Start of Input data
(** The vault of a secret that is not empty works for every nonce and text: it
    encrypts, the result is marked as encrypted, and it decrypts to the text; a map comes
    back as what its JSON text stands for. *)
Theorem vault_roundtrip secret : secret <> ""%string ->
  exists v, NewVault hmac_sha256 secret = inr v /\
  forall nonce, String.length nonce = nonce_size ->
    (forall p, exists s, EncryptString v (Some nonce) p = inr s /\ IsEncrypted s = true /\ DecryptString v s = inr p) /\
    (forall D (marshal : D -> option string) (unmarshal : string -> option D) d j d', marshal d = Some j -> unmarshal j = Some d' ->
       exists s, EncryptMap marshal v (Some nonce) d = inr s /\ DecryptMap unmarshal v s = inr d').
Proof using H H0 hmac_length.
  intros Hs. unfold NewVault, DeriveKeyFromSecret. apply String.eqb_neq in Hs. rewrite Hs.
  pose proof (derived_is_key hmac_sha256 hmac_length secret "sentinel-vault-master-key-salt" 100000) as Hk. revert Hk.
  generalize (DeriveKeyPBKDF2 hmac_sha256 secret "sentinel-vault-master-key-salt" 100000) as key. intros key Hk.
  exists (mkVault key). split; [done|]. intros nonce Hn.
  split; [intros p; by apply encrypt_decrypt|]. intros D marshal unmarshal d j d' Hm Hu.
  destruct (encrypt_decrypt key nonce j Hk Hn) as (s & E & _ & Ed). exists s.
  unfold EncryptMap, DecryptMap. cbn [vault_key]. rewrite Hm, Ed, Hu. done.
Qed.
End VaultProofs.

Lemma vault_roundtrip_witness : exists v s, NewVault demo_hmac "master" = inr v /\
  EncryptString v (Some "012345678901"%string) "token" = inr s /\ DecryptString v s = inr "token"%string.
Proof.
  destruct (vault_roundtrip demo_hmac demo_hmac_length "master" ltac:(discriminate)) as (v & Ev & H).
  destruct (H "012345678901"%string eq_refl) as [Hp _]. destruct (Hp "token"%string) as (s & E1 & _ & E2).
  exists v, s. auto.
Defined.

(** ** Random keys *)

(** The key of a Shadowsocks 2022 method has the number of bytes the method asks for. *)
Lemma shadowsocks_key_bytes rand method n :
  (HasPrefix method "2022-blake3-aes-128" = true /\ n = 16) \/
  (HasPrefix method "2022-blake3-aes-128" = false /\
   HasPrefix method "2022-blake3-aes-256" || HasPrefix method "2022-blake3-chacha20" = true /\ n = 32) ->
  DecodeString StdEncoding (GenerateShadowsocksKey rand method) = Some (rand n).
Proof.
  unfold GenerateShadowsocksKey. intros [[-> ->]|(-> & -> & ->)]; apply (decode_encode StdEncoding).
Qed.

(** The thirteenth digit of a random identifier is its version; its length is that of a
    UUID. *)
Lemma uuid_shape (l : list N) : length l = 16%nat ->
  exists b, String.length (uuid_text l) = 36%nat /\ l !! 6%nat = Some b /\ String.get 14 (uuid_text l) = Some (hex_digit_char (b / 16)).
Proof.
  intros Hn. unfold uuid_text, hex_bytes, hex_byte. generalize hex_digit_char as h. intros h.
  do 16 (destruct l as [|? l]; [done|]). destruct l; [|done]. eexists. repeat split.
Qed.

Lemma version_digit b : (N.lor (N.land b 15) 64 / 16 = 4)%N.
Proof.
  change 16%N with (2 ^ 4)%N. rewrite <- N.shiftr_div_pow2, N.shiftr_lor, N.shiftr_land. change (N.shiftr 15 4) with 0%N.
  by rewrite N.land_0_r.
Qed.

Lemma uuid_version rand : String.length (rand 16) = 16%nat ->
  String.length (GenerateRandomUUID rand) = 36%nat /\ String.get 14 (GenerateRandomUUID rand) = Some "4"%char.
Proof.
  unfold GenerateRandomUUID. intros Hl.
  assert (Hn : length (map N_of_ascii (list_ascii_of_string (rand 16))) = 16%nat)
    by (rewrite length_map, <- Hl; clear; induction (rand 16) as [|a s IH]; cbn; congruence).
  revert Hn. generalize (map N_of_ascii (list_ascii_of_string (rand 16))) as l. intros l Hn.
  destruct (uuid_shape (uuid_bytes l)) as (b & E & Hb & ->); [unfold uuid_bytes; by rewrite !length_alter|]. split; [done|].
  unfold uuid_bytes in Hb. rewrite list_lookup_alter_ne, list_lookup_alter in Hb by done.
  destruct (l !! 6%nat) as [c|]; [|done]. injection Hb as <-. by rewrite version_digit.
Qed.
End of Input data
■ Action item
Of all the lines in the data above, show only those that hold the word "apply".

■ Task result
  intros Hs. unfold NewVault, DeriveKeyFromSecret. apply String.eqb_neq in Hs. rewrite Hs.
  split; [intros p; by apply encrypt_decrypt|]. intros D marshal unmarshal d j d' Hm Hu.
  unfold GenerateShadowsocksKey. intros [[-> ->]|(-> & -> & ->)]; apply (decode_encode StdEncoding).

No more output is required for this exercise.